What you have to do: List all the lines in these records that hold "generic".
Data shown: Begin
(** The digits of the decoded coordinates are the QuadKey itself. *)
Lemma digits_quad (s : string) :
  all_quad_digits s = true ->
  digits (quad_x s) (quad_y s) (String.length s) = s.
Proof.
  induction s as [|c s IH]; intros Hs; [reflexivity |].
  cbn [all_quad_digits] in Hs. apply andb_true_iff in Hs as [Hc Hs].
  cbn [String.length]. rewrite digits_cons.
  set (n := Z.of_nat (String.length s)).
  assert (Hn : 0 <= n) by (unfold n; lia).
  pose proof (quad_x_range s) as Hx. pose proof (quad_y_range s) as Hy.
  fold n in Hx, Hy.
  f_equal.
  - unfold bit_char. cbn [quad_x quad_y]. fold n.
    rewrite !Z.lor_spec, !testbit_flag, !testbit_above, !orb_false_r
      by assumption.
    unfold is_quad_digit in Hc.
    destruct (Ascii.eqb_spec c "0") as [->|H0]; [reflexivity |].
    destruct (Ascii.eqb_spec c "1") as [->|H1]; [reflexivity |].
    destruct (Ascii.eqb_spec c "2") as [->|H2]; [reflexivity |].
    destruct (Ascii.eqb_spec c "3") as [->|H3]; [reflexivity |].
    discriminate Hc.
  - transitivity (digits (quad_x s) (quad_y s) (String.length s));
      [| exact (IH Hs)].
    apply digits_ext; intros m Hm; cbn [quad_x quad_y]; fold n;
      rewrite Z.lor_spec, testbit_flag_below by (fold n in Hm; lia);
      reflexivity.
Qed.

(** Halving the tile coordinates drops the last digit. *)
Lemma digits_child (tile_x tile_y : Z) (n : nat) :
  digits tile_x tile_y (S n)
  = digits (tile_x / 2) (tile_y / 2) n ++ String (bit_char tile_x tile_y 0) "".
Proof.
  induction n as [|n IH]; [now rewrite digits_cons |].
  rewrite digits_cons, IH, (digits_cons _ _ n). cbn [append]. f_equal.
  unfold bit_char.
  rewrite !Z.div2_bits by lia.
  now rewrite <- Nat2Z.inj_succ.
Qed.

Lemma lor_double (u v : Z) (b : bool) :
  Z.lor (2 * u) (2 * v + Z.b2z b) = 2 * Z.lor u v + Z.b2z b.
Proof.
  apply Z.bits_inj'. intros i Hi.
  destruct (Z.eq_dec i 0) as [->|Hne].
  - now rewrite Z.lor_spec, Z.testbit_even_0, !Z.testbit_0_r.
  - replace i with (Z.succ (i - 1)) by lia.
    rewrite Z.lor_spec, Z.testbit_even_succ, !Z.testbit_succ_r by lia.
    now rewrite Z.lor_spec.
Qed.

Lemma length_append_digit (s : string) (c : ascii) :
  String.length (s ++ String c "") = S (String.length s).
Proof. induction s as [|a s IH]; simpl; [reflexivity | now rewrite IH]. Qed.

Lemma all_quad_digits_app (s : string) (c : ascii) :
  all_quad_digits (s ++ String c "") = all_quad_digits s && is_quad_digit c.
Proof.
  induction s as [|a s IH]; simpl.
  - now rewrite andb_true_r.
  - now rewrite IH, andb_assoc.
Qed.

Lemma flag_double (b : bool) (n : nat) :
  (if b then 2 ^ Z.of_nat (S n) else 0) = 2 * (if b then 2 ^ Z.of_nat n else 0).
Proof.
  destruct b; [| reflexivity].
  now rewrite Nat2Z.inj_succ, Z.pow_succ_r by lia.
Qed.

Lemma quad_x_app (s : string) (c : ascii) :
  quad_x (s ++ String c "")
  = 2 * quad_x s + Z.b2z (Ascii.eqb c "1" || Ascii.eqb c "3").
Proof.
  induction s as [|a s IH].
  - cbn [append quad_x String.length]. rewrite Z.lor_0_r.
    now destruct (_ || _)%bool.
  - cbn [append quad_x]. rewrite length_append_digit, flag_double, IH.
    apply lor_double.
Qed.

Lemma quad_y_app (s : string) (c : ascii) :
  quad_y (s ++ String c "")
  = 2 * quad_y s + Z.b2z (Ascii.eqb c "2" || Ascii.eqb c "3").
Proof.
  induction s as [|a s IH].
  - cbn [append quad_y String.length]. rewrite Z.lor_0_r.
    now destruct (_ || _)%bool.
  - cbn [append quad_y]. rewrite length_append_digit, flag_double, IH.
    apply lor_double.
Qed.

End QuadTree.
(** * fst: ranking of file entries and temporary-directory lifecycle

    A shallow embedding of the Go package [fst]:

    - [file_rank.go]: the rank primitives [ByName], [ByDir], [BySize],
      [ByTime], [ByPerm], the content comparator [ByContent] and the
      composition [Less];
    - the temporary-directory file: [TempInitDir], [TempInitChdir],
      [TempCloneDir], [TempCloneChdir], [TempCreateChdir].

    What belongs to the Go standard library ([os], [bufio], [time],
    [path/filepath], [testing], [log]) is modelled by the documented
    behaviour the package relies on; every such definition says so. *)

From Stdlib Require Import List ZArith Lia Bool String Ascii Permutation.
From Stdlib Require Strings.Byte OrderedTypeEx.
Import ListNotations.

Local Open Scope Z_scope.

(* ================================================================== *)
(** * file_rank.go *)
(* ================================================================== *)

(** ** Standard-library data used by the comparators *)

(** [os.FileMode] is a [uint32]; the permission bits are the low nine
    ([ModePerm = 0777]) and the type bits are gathered in [ModeType]. *)
Definition FileMode := Z.

Definition ModeDir        : FileMode := Z.shiftl 1 31.
Definition ModeSymlink    : FileMode := Z.shiftl 1 27.
Definition ModeDevice     : FileMode := Z.shiftl 1 26.
Definition ModeNamedPipe  : FileMode := Z.shiftl 1 25.
Definition ModeSocket     : FileMode := Z.shiftl 1 24.
Definition ModeCharDevice : FileMode := Z.shiftl 1 21.
Definition ModeIrregular  : FileMode := Z.shiftl 1 19.

Definition ModeType : FileMode :=
  Z.lor ModeDir (Z.lor ModeSymlink (Z.lor ModeNamedPipe
    (Z.lor ModeSocket (Z.lor ModeDevice (Z.lor ModeCharDevice ModeIrregular))))).

Definition ModePerm : FileMode := 511. (* 0777 *)

(** [m.IsRegular()] is [m&ModeType == 0]. *)
Definition IsRegular (m : FileMode) : bool := Z.land m ModeType =? 0.

(** [m.Perm()] is [m & ModePerm]. *)
Definition Perm (m : FileMode) : FileMode := Z.land m ModePerm.

(** [time.Time] is documented as an instant in time with nanosecond
    precision and [time.Duration] as a count of nanoseconds; an instant is
    the number of nanoseconds from a fixed origin.  [t.Add(d)] is the
    instant [t+d] and [t.Before(u)] tells whether [t] is before [u].  The
    saturation of [Add] at the ends of the representable range (several
    hundred billion years away from any file time) is outside this model. *)
Definition Time := Z.



(** Modelled from the spec: [FileInfoPath], the descriptor of a file
    entry, is declared in a file of the package that is not part of the
    sources at hand.  It couples an [os.FileInfo] (base name, byte size,
    mode bits, modification time, directory flag) with the path of the
    entry; the comparators only call these accessors. *)
Record FileInfoPath := {
  Name    : string;
  Size    : Z;          (* int64 *)
  Mode    : FileMode;
  ModTime : Time;
  IsDir   : bool;
  Path    : string
}.

(** ** The rank primitives *)

(** [left.Name() < right.Name()]: Go compares strings byte by byte. *)
Definition ByName (left right : FileInfoPath) : bool :=
  String.ltb (Name left) (Name right).

Definition ByDir (left right : FileInfoPath) : bool :=
  IsDir left && negb (IsDir right).

Definition BySize (left right : FileInfoPath) : bool :=
  IsRegular (Mode left) &&
  IsRegular (Mode right) &&
  (Size left <? Size right).


Definition ByPerm (left right : FileInfoPath) : bool :=
  Perm (Mode left) <? Perm (Mode right).

(** ** Rank functions that may abort the test *)

(** Errors of the standard library: [io.EOF], [filepath.SkipDir] and the
    errors of the operating system, told apart by a number. *)
Inductive error : Type :=
| EOF
| SkipDir
| Errno (code : nat).

(** A call of a rank function either returns its boolean or never returns
    because [t.Fatal] stopped the test; [R] is what the injected [t]
    records for the report. *)
Inductive result (R : Type) : Type :=
| Done (b : bool)
| Aborted (report : R).
Arguments Done {R} b.
Arguments Aborted {R} report.

Definition FileRank (R : Type) := FileInfoPath -> FileInfoPath -> result R.
(** * fpstudy: the 8-bit P3109 codec, its wrapper type, the precision
      registry and the precision-generic kernels

    A shallow embedding of [formats/quantize.hpp], [formats/precision.hpp],
    [formats/precision.cpp], [algorithms/fir.hpp],
    [algorithms/gradient_descent.hpp] and [algorithms/newton.hpp].

    C++ [float] and [double] are IEEE-754 binary32 and binary64.  They are
    modelled by [spec_float], the executable specification of IEEE
    arithmetic of the Standard Library (round to nearest, ties to even),
    at precision 24 / emax 128 and precision 53 / emax 1024.  A NaN carries
    no sign or payload in [spec_float]; no function below looks at either. *)

From Stdlib Require Import ZArith List Bool Lia Ascii String.
From Stdlib Require Import Floats.SpecFloat.
From stdpp Require Import base option list strings gmap.

Local Open Scope Z_scope.

(** ** IEEE binary32: the C++ [float] *)

Definition float : Type := spec_float.

Module f32.
Definition prec : Z := 24.
Definition emax : Z := 128.

Definition valid (f : float) : bool := valid_binary prec emax f.

(** [static_cast<float>(int)] for an integer that a [float] holds exactly
    or rounds to. *)
Definition of_int (z : Z) : float := binary_normalize prec emax z 0 false.

Definition zero : float := S754_zero false.
Definition add : float -> float -> float := SFadd prec emax.
Definition sub : float -> float -> float := SFsub prec emax.
Definition mul : float -> float -> float := SFmul prec emax.
Definition div : float -> float -> float := SFdiv prec emax.
Definition neg : float -> float := SFopp.
Definition eqb : float -> float -> bool := SFeqb.
Definition ltb : float -> float -> bool := SFltb.

(** [std::isnan], [std::isinf], [std::signbit], [std::fabs]. *)
Definition isnan (f : float) : bool :=
  match f with S754_nan => true | _ => false end.
Definition isinf (f : float) : bool :=
  match f with S754_infinity _ => true | _ => false end.
Definition signbit (f : float) : bool :=
  match f with
  | S754_zero s | S754_infinity s | S754_finite s _ _ => s
  | S754_nan => false
  end.
Definition fabs : float -> float := SFabs.

(** [std::frexp]: a mantissa in [[0.5, 1)] and the exponent. *)
Definition frexp : float -> float * Z := SFfrexp prec emax.
(** [std::ldexp]. *)
Definition ldexp : float -> Z -> float := SFldexp prec emax.

(** [std::round]: to the nearest integer, halfway cases away from zero;
    the result is again a [float]. *)
Definition round (f : float) : float :=
  match f with
  | S754_finite s m e =>
      if 0 <=? e then f
      else
        let q := (Z.pos m + 2 ^ (- e - 1)) / 2 ^ (- e) in
        match q with
        | 0 => S754_zero s
        | _ => binary_normalize prec emax (cond_Zopp s q) 0 s
        end
  | _ => f
  end.
(** * qdb: the generic repository over a gorm session

    A shallow embedding of [database.go] (package [qdb]): the connection
    factory [NewDb], the schema step of [NewDao] and the CRUD surface of
    [Dao[T]].  The Go code is written against three outside libraries,
    gorm (the session and its statements), qreflect (a name-keyed field
    accessor) and the standard library ([strings.Split], [time.Now],
    [errors.New]); each of them is given a small executable reference
    model here, and the functions of the package are transcribed on top
    of these models, statement by statement. *)

From stdpp Require Import base strings list gmap.
From Stdlib Require Import ZArith Lia Ascii.

Set Default Proof Using "Type".
Local Open Scope string_scope.
Local Open Scope list_scope.
Local Open Scope Z_scope.

(** ** Go values shared by the whole package *)

(** The [error] values that reach this package.  [errors.New] allocates a
    fresh value on every call, so an error made here is never equal to one
    handed back by a library. *)
Inductive error :=
| LibError (msg : string)
| ErrorsNew (msg : string).

#[global] Instance error_eq_dec : EqDecision error.
Proof. solve_decision. Defined.

(** A run-time panic: [panic(err)], a nil dereference, or an index
    expression out of range. *)
Inductive panic :=
| PanicError (e : error)
| NilDereference
| IndexOutOfRange (index len : nat).

#[global] Instance panic_eq_dec : EqDecision panic.
Proof. solve_decision. Defined.

(** A Go slice is either nil or a (possibly empty) run of elements. *)
Inductive slice (A : Type) :=
| nil_slice
| Slice (elems : list A).
Arguments nil_slice {A}.
Arguments Slice {A} elems.

Definition make_slice {A : Type} : slice A := Slice [].

Definition slice_elems {A : Type} (s : slice A) : list A :=
  match s with
  | nil_slice => []
  | Slice l => l
  end.

(** [qtime.DateTime] is only ever observed through its textual form
    "YYYY-MM-DD hh:mm:ss"; that text is the value carried here. *)
Definition DateTime := string.

(** [gorm.DB.Error] and [gorm.DB.RowsAffected] after a call. *)
Record Result := { Error : option error; RowsAffected : Z }.

Definition failed (e : error) : Result := {| Error := Some e; RowsAffected := 0 |}.
Definition affected (n : Z) : Result := {| Error := None; RowsAffected := n |}.

(** The gorm calls this package makes, as they appear in the session log. *)
Inductive Call :=
| CallAutoMigrate
| CallCreate
| CallUpdates
| CallSave
| CallDelete
| CallFind.

Inductive Event :=
| Probe (name : string) (present : bool)
| Begin
| Commit
| Rollback
| Exec (c : Call) (r : Result).


(** ** The entity contract *)

(** What the repository needs from an entity type [T]: its type name, its
    zero value, the primary key [Id], the audit field [LastTime], and the
    row that results when gorm's [Updates] writes the non-zero fields of a
    model over a stored row. *)
Class Entity (T : Type) := {
  TypeName : string;
  new : T;
  Id : T → Z;
  with_Id : Z → T → T;
  LastTime : T → DateTime;
  with_LastTime : DateTime → T → T;
  updates : T → T → T;
}.

Definition zero_DateTime : DateTime := "0001-01-01 00:00:00".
Data shown: End
Reply to the exercise:
      registry and the precision-generic kernels
(** * qdb: the generic repository over a gorm session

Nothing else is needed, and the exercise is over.